In many sciences and other fields involving data collection and analysis, one can often consider two types of data analysis: qualitative and quantitative. Given a large and potentially complex data set \(D\), the task of qualitative data analysis is to investigate if \(D\) contains information you are looking for, and this is often performed via some type of visualization. If you then feel that \(D\) does contain desired information, then you can often proceed to applying a more quantitative technique for extracting that information, guided by your intuition from the qualitative analysis.

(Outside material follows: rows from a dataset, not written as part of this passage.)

(** C3 (as the code has it): in [deleteComment], [updatePost] and
    [deletePost], for a request that passes validation on an existing
    resource written by [owner], and provided the caller's user record
    exists in the store, the request succeeds if and only if the caller is
    the owner or the role found in that record, as stored at the time of the
    request (the token carries no role), is ['admin']; otherwise it is
    answered 401 'Not authorized', nothing is written, and the effects are
    the two lookups and the logged error. *)
Theorem owner_or_admin_with_identity g req w decoded id owner u :
  user req = Some decoded ->
  params req !! target_param g = Some id ->
  reaches_authorization trim isValidObjectId g req = true ->
  castable castObjectId g req = true ->
  target_author g id (store w) = Some (Some owner) ->
  users (store w) !! userId decoded = Some u ->
  faults w = [] ->
  exists res w',
    guarded_handler trim isValidObjectId castObjectId g req w = (Ok res, w')
    /\ (status res = 200 <-> userId decoded = owner \/ role u = "admin")
    /\ (~ (userId decoded = owner \/ role u = "admin") ->
        res = mkResponse 401 "Unauthorized access"
        /\ store w' = store w
        /\ journal w'
           = journal w ++ [EvDb (target_find g id);
                           EvDb (OpUserFindById (userId decoded));
                           EvLogError (denial g) 401]).
Proof.
  intros Hu Hid Hv Hc Ha Hrec Hf.
  destruct (guarded_run g req w decoded id owner Hu Hid Hv Hc Ha Hf)
    as (res & w' & evs & Hrun & Hj & Hres).
  rewrite Hrec in Hres. exists res, w'. split; [exact Hrun|].
  pose proof (denied_false (userId decoded) owner u) as Hd.
  destruct (denied (userId decoded) owner u).
  - destruct Hres as (-> & -> & Hst). split; [split|].
    + discriminate.
    + intros H. apply Hd in H. discriminate.
    + intros _. done.
  - subst res. split; [split|].
    + intros _. by apply Hd.
    + done.
    + intros H. exfalso. apply H. by apply Hd.
Qed.
Lemma Wait_check_Again (start timeout : Z) gs e c' w' c2 w2 :
  Wait_check start timeout (gs, e) c' w' = Again c2 w2 ->
  c2 = c' /\ e = None /\ gs = []
  /\ exists w1, in_time start timeout w' w1 /\ w2 = runtime_Gosched w1.
Proof.
  unfold Wait_check, in_time. destruct e as [err|]; [discriminate|].
  destruct gs as [|g gs]; simpl; [|discriminate].
  destruct (Z.gtb_spec timeout 0) as [Hpos|Hnon].
  - destruct (time_Now w') as [now w''] eqn:Hnow.
    destruct (Z.gtb_spec (now - start) timeout) as [|Hok]; [discriminate|].
    intros [= <- <-]. repeat split. exists w''. split; [|reflexivity].
    right. split; [lia|]. exists now. split; [reflexivity|lia].
  - intros [= <- <-]. repeat split. exists w'. split; [|reflexivity].
    left. split; [lia|reflexivity].
Qed.



Lemma Wait_check_result (start timeout : Z) gs e c' w' :
  e <> None \/ gs <> [] ->
  (e <> None -> gs = []) ->
  Wait_check start timeout (gs, e) c' w' = Done (gs, e) c' w'.
Proof.
  unfold Wait_check. intros Hres Herr. destruct e as [err|].
  - rewrite Herr by discriminate. reflexivity.
  - destruct Hres as [|Hgs]; [congruence|].
    destruct gs; [congruence|reflexivity].
Qed.

(** A run of the loop that returns is a series of unsuccessful
    attempts and one last turn. *)
Lemma Wait_loop_polls (efuel fuel : nat) (start timeout : Z)
      (c : Condition) (w : World) r c' w' :
  Wait_loop efuel fuel start timeout c w = Some (r, c', w') ->
  exists k ck wk,
    k < fuel
    /\ polls start timeout k (c, w) (ck, wk)
    /\ Wait_turn efuel start timeout ck wk = Some (Done r c' w').
Proof.
  revert c w. induction fuel as [|fuel IH]; intros c w HW; [discriminate|].
  simpl in HW.
  destruct (Wait_turn efuel start timeout c w) as [[r1 c1 w1|c1 w1]|] eqn:Ht;
    [| |discriminate].
  - injection HW as <- <- <-. exists 0, c, w.
    split; [lia|]. split; [constructor|assumption].
  - destruct (IH _ _ HW) as (k & ck & wk & Hk & Hpolls & Hlast).
    exists (S k), ck, wk. split; [lia|]. split; [|assumption].
    unfold Wait_turn in Ht.
    destruct (Condition_Eval efuel c w) as [[[[gs e] ca] wa]|] eqn:HE;
      [|discriminate].
    injection Ht as Ht.
    apply Wait_check_Again in Ht as (-> & -> & -> & w2 & Hin & ->).
    econstructor; eassumption.
Qed.



Lemma Wait_turn_Done (efuel : nat) (start timeout : Z)
      (c : Condition) (w : World) r c' w2 :
  Wait_turn efuel start timeout c w = Some (Done r c' w2) ->
  (snd r <> Some ErrTimeout
   /\ Condition_Eval efuel c w = Some (r, c', w2)
   /\ (snd r <> None \/ fst r <> []))
  \/ (r = ([], Some ErrTimeout)
      /\ exists w1, Condition_Eval efuel c w = Some (([], None), c', w1)
                    /\ timed_out start timeout w1 w2).
Proof.
  unfold Wait_turn. intros Ht.
  destruct (Condition_Eval efuel c w) as [[[[gs e] ca] wa]|] eqn:HE;
    [|discriminate].
  injection Ht as Ht.
  apply Wait_check_Done in Ht
    as (-> & [(err & -> & -> & ->)|[(-> & Hgs & -> & ->)|(-> & -> & -> & Hto)]]).
  - left. destruct (Eval_error _ _ _ _ _ _ _ HE) as [-> Hne]. simpl.
    split; [congruence|]. split; [reflexivity|]. left. discriminate.
  - left. simpl. split; [discriminate|]. split; [reflexivity|]. right.
    assumption.
  - right. split; [reflexivity|]. exists wa. split; [reflexivity|assumption].
Qed.


(** C10. [Wait] runs an [Eval] before it looks at the clock: when the
    first [Eval] returns an error or a non-empty result, [Wait] returns
    it for every [timeout] and every clock; and [Wait] returns
    [ErrTimeout] only after its first [Eval] has returned the empty
    result without an error. *)
Theorem Wait_evaluates_first (c : Condition) (timeout : Z) (w : World) :
  let w0 := snd (time_Now w) in
  (forall efuel gs e c' w',
     Condition_Eval efuel c w0 = Some ((gs, e), c', w') ->
     e <> None \/ gs <> [] ->
     forall fuel, 0 < fuel -> efuel <= fuel ->
       Condition_Wait fuel c timeout w = Some ((gs, e), c', w'))
  /\ (forall fuel c' w',
        Condition_Wait fuel c timeout w
        = Some (([], Some ErrTimeout), c', w') ->
        exists c1 w1,
          Condition_Eval fuel c w0 = Some (([], None), c1, w1)).
Proof.
  intros w0. subst w0. unfold Condition_Wait.
  destruct (time_Now w) as [start w0]. simpl. split.
  - intros efuel gs e c' w' HE Hres fuel Hpos Hle.
    destruct fuel as [|fuel]; [lia|]. cbn [Wait_loop]. unfold Wait_turn.
    rewrite (Eval_mono _ _ _ _ _ HE Hle).
    rewrite Wait_check_result; [reflexivity|assumption|].
    destruct e as [err|]; [|congruence]. intros _.
    apply (Eval_error _ _ _ _ _ _ _ HE).
  - intros fuel c' w' HW.
    destruct fuel as [|fuel']; [discriminate|].
    remember (S fuel') as fuel eqn:Hfuel.
    rewrite Hfuel in HW at 2. cbn [Wait_loop] in HW.
    unfold Wait_turn in HW.
    destruct (Condition_Eval fuel c w0) as [[[[gs e] c1] w1]|] eqn:HE;
      [|discriminate].
    destruct (Wait_check start timeout (gs, e) c1 w1) as [r c2 w2|c2 w2]
      eqn:Hcheck.
    + injection HW as -> -> ->.
      apply Wait_check_Done in Hcheck
        as (_ & [(err & -> & [= <-] & _)|[(_ & _ & [=] & _)|(-> & -> & _)]]).
      * destruct (Eval_error _ _ _ _ _ _ _ HE) as [_ Hne]. congruence.
      * eauto.
    + apply Wait_check_Again in Hcheck as (_ & -> & -> & _). eauto.
Qed.

(** ** Sizing *)

(** On an empty buffer [n == len(c.buf)] holds with [n = 0], and the
    buffer made next is empty again. *)
Lemma capture_zero (fuel : nat) (w : World) : capture fuel 0 w = None.
Proof.
revert w. induction fuel as [|fuel IH]; intros w; [reflexivity|].
rewrite capture_unfold.
pose proof (runtime_Stack_le w 0) as Hle.
destruct (Nat.eqb_spec (String.length (fst (runtime_Stack w 0))) 0); [|lia].
apply IH.
Qed.

Lemma Eval_zero (fuel : nat) (c : Condition) (w : World) :
  buf c = 0 -> Condition_Eval fuel c w = None.
Proof.
intros Hbuf. unfold Condition_Eval. rewrite Hbuf, capture_zero. reflexivity.
Qed.

Lemma Wait_zero (fuel : nat) (c : Condition) (timeout : Z) (w : World) :
  buf c = 0 -> Condition_Wait fuel c timeout w = None.
Proof.
intros Hbuf. unfold Condition_Wait. destruct (time_Now w) as [start w0].
destruct fuel as [|fuel]; [reflexivity|].
cbn [Wait_loop]. unfold Wait_turn.
rewrite Eval_zero by assumption. reflexivity.
Qed.

(** The turn taken after an [Eval] does not look at the condition. *)
Lemma Wait_check_cond (start timeout : Z) (r : result) (ca cb : Condition)
      (w : World) :
  match Wait_check start timeout r ca w with
  | Done r' c' w' => c' = ca /\ Wait_check start timeout r cb w = Done r' cb w'
  | Again c' w' => c' = ca /\ Wait_check start timeout r cb w = Again cb w'
  end.
Proof.
unfold Wait_check. destruct r as [gs [e|]]; [auto|].
destruct (0 <? length gs)%nat; [auto|].
destruct (timeout >? 0)%Z; [|auto].
destruct (time_Now w) as [now w''].
destruct (now - start >? timeout)%Z; auto.
Qed.

Lemma Wait_loop_sizing (dump : World -> string) (Hst : stable_dump dump)
      (start timeout : Z) (efuel fuel : nat) :
  forall (c1 c2 : Condition) (w : World) r c1' w',
    filters c1 = filters c2 -> 0 < buf c1 -> 0 < buf c2 ->
    Wait_loop efuel fuel start timeout c1 w = Some (r, c1', w') ->
    exists efuel' c2',
      Wait_loop efuel' fuel start timeout c2 w = Some (r, c2', w').
Proof.
induction fuel as [|fuel IH]; intros c1 c2 w r c1' w' Hfs Hb1 Hb2 HW;
  [discriminate|].
simpl in HW. unfold Wait_turn in HW.
destruct (Condition_Eval efuel c1 w) as [[[r1 c1a] w1]|] eqn:HE1;
  [|discriminate].
destruct (Eval_stable_inv dump Hst _ _ _ _ _ _ Hb1 HE1)
  as (-> & -> & Hfa & Hba).
destruct (Eval_stable dump Hst c2 w Hb2) as (fuel0 & len2 & Hlen2 & HE2).
set (c2a := {| filters := filters c2; filters_cap := filters_cap c2;
               buf := len2 |}) in *.
rewrite Hfs in HW.
pose proof (Wait_check_cond start timeout
              (eval_dump (filters c2) (dump w)) c1a c2a w) as Hturn.
destruct (Wait_check start timeout (eval_dump (filters c2) (dump w)) c1a w)
  as [r' ca wa|ca wa]; destruct Hturn as [-> Hturn].
- injection HW as <- <- <-. exists fuel0, c2a. simpl. unfold Wait_turn.
  rewrite (HE2 fuel0 (Nat.le_refl _)), Hturn. reflexivity.
- destruct (IH c1a c2a wa r c1' w') as (ef' & c2' & HW2); auto.
  { simpl. congruence. }
  { simpl. lia. }
  exists (Nat.max fuel0 ef'), c2'. simpl. unfold Wait_turn.
  rewrite (HE2 (Nat.max fuel0 ef')) by lia. rewrite Hturn.
  apply (Wait_loop_mono ef' _ fuel); [assumption|lia|lia].
Qed.

Lemma Wait_sizing (dump : World -> string) (Hst : stable_dump dump)
      (c1 c2 : Condition) (timeout : Z) (w : World) o :
  filters c1 = filters c2 -> 0 < buf c1 -> 0 < buf c2 ->
  (exists fuel, observe (Condition_Wait fuel c1 timeout w) = Some o) ->
  exists fuel, observe (Condition_Wait fuel c2 timeout w) = Some o.
Proof.
intros Hfs Hb1 Hb2 (fuel & HW). unfold Condition_Wait in *.
destruct (time_Now w) as [start w0].
destruct (Wait_loop fuel fuel start timeout c1 w0) as [[[r c1'] w']|] eqn:HL;
  [|discriminate].
destruct (Wait_loop_sizing dump Hst _ _ _ _ _ _ _ _ _ _ Hfs Hb1 Hb2 HL)
  as (ef' & c2' & HL2).
exists (Nat.max ef' fuel).
rewrite (Wait_loop_mono ef' (Nat.max ef' fuel) fuel (Nat.max ef' fuel)
           _ _ _ _ _ HL2) by lia.
assumption.
Qed.

(** X22. Sizing is tuning for every buffer that is not empty: with a
    dump that stands still while it is captured, two conditions made with
    non-negative filter capacities and positive buffer sizes, and given
    the same predicates, behave alike: [Eval] returns on both, with the
    same result, and [Wait] returns on one exactly when it returns on the
    other, with the same result.  Both constructors agree on them. *)
Theorem sizing_is_tuning (dump : World -> string)
        (filterSize1 bufSize1 filterSize2 bufSize2 : Z)
        (added : list filter) (timeout : Z) (w : World) :
  stable_dump dump ->
  (0 <= filterSize1)%Z -> (0 <= filterSize2)%Z ->
  (0 < bufSize1)%Z -> (0 < bufSize2)%Z ->
  exists c1 c2,
    NewConditionWithConfig filterSize1 bufSize1 = Returns c1
    /\ NewConditionWithConfig filterSize2 bufSize2 = Returns c2
    /\ NewCondition [WithFilterSize filterSize1; WithBufSize bufSize1]
       = Returns c1
    /\ NewCondition [WithBufSize bufSize2; WithFilterSize filterSize2]
       = Returns c2
    /\ (exists fuel0 r,
          forall fuel, fuel0 <= fuel ->
            observe (Condition_Eval fuel (build c1 added) w) = Some (r, w)
            /\ observe (Condition_Eval fuel (build c2 added) w) = Some (r, w))
    /\ (forall o,
          (exists fuel,
             observe (Condition_Wait fuel (build c1 added) timeout w) = Some o)
          <->
          (exists fuel,
             observe (Condition_Wait fuel (build c2 added) timeout w)
             = Some o)).
Proof.
intros Hst Hf1 Hf2 Hb1 Hb2.
exists {| filters := []; filters_cap := Z.to_nat filterSize1;
          buf := Z.to_nat bufSize1 |},
       {| filters := []; filters_cap := Z.to_nat filterSize2;
          buf := Z.to_nat bufSize2 |}.
unfold NewConditionWithConfig, NewCondition, WithFilterSize, WithBufSize,
  make_cap, make_len. simpl.
destruct (Z.ltb_spec filterSize1 0); [lia|].
destruct (Z.ltb_spec filterSize2 0); [lia|].
destruct (Z.ltb_spec bufSize1 0); [lia|].
destruct (Z.ltb_spec bufSize2 0); [lia|]. simpl.
do 4 (split; [reflexivity|]).
set (c1 := build _ added). set (c2 := build _ added).
assert (Hfs : filters c1 = filters c2).
{ subst c1 c2.
  rewrite (proj1 (build_filters _ added)), (proj1 (build_filters _ added)).
  reflexivity. }
assert (Hc1 : 0 < buf c1).
{ subst c1. rewrite (proj2 (build_filters _ added)). simpl. lia. }
assert (Hc2 : 0 < buf c2).
{ subst c2. rewrite (proj2 (build_filters _ added)). simpl. lia. }
split.
- destruct (Eval_stable dump Hst c1 w Hc1) as (f1 & l1 & _ & HE1).
  destruct (Eval_stable dump Hst c2 w Hc2) as (f2 & l2 & _ & HE2).
  exists (Nat.max f1 f2), (eval_dump (filters c1) (dump w)).
  intros fuel Hfuel.
  rewrite HE1, HE2 by lia. rewrite Hfs. split; reflexivity.
- intros o. split; apply (Wait_sizing dump Hst); auto.
Qed.
End EngineFacts.
(** * Yasper: the prefix-matching command tree

    A shallow embedding of [yasper.py] (the command search tree and the
    [Yasper] front end that drives it) together with the properties of
    command resolution: exact matches, undercompletion, overcompletion,
    ambiguity and soundness.

    Python [str] values are modelled by [string] (ASCII text); a node's
    character is the one-character string the source stores in [self.c],
    and the root carries the empty string.  Python objects mutated in place
    are modelled by functions that return the updated object. *)

From Stdlib Require Import Bool Arith Lia List ZArith Ascii String.
Import ListNotations.
Open Scope string_scope.

Set Warnings "-register-all".

(** ** Data model *)

(** [class YasperCommandTreeNode]: the fields set by [__init__].  The
    wrapper class [YasperCommandTreeNodeChildren] only holds
    [childrenlist]; the list is stored directly. *)
Inductive YasperCommandTreeNode : Type :=
  mkNode {
    c : string;
    children : list YasperCommandTreeNode;
    terminal : bool;
    maxdescendants : nat
  }.

(** The one-character string [s[0]] of a non-empty string. *)
Definition char1 (a : ascii) : string := String a EmptyString.

(** [str.upper()] on ASCII text. *)
Definition upper_ascii (a : ascii) : ascii :=
  let n := nat_of_ascii a in
  if ((97 <=? n) && (n <=? 122))%nat then ascii_of_nat (n - 32) else a.

Fixpoint upper (s : string) : string :=
  match s with
  | EmptyString => EmptyString
  | String a s' => String (upper_ascii a) (upper s')
  end.

(** [str.isspace()] on one ASCII character: tab, line feed, vertical tab,
    form feed, carriage return, the four separators 28..31 and space. *)
Definition isspace (a : ascii) : bool :=
  let n := nat_of_ascii a in
  (((9 <=? n) && (n <=? 13)) || ((28 <=? n) && (n <=? 32)))%nat.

I claim that common statistical techniques are very useful for both tasks, but on more complex data sets currently emerging in today's sciences can be inadequate, and that a topological approach may help. Let's look at some specific examples of both qualitative and quantitative data analysis, and motivate why topological techniques might help.
Clustering and Dimensionality Reduction
Consider an experiment in which we have a population consisting of multiple bacteria species^{1}, and we would like to determine how many different species are present. To do so we can use a technique called Raman spectroscopy, which in summary shines a laser into your sample and records a emission spectra of the sample. In this paper 4 species with 1000 bacteria each were tested with Raman spectroscopy (giving 4000 spectra) with each spectra consisting of 1500 intensity measurements for wavelengths between 500 and 3500 \(cm^{1}\). Mathematically this gives us 4000 points living in \(\R^{1500}\). Now we want to see if the spectra can actually be used to differentiate the 4 bacteria species. Unfortunately, visualization of \(\R^{1500}\) directly is not helpful, as the following plot of overlapping spectra shows:
A very standard technique for reducing this high dimensional data down to a smaller dimension is PCA (Principle Components Analysis) which finds the linear projection which maximizes the variance. Using PCA to project \(\R^{1500}\) to \(\R^2\) gives the following plot, with colors indicating the previously known species:
PCA has provided some useful information, but not so much as we would like. This linear projection shows that some differentiation of species using the spectra is possible, but unfortunately PCA can not be used to differentiate the blue and light blue samples as they strongly overlap. Any typical algorithm used to identify clusters (such as kmeans clustering) would fail to isolate 4 clusters. The original data in \(\R^{1500}\) probably contains the information necessary to differentiate all 4 species, but we can't visualize it well directly. On the other hand linearly projecting to a low dimension destroys the useful information we want. Projecting to a higher dimensional space like \(\R^3\) or using nonlinear dimensionality reductions such as tSNE ^{2} or diffusion maps ^{3} might or might not work better, but at the end of the day can run into the same limitations. Using topology we can take a different approach: imagine we can regard the data as a manifold \(X \subseteq \R^{1500}\); then detecting the number of different species (clusters) corresponds to determining the number of connected components of \(X\). Using TDA techniques we can determine the number of connected components in the original data set, without having to project to lowerdimensions. This type of clustering analysis is applicable to a huge number of problems, not just in the biological domain.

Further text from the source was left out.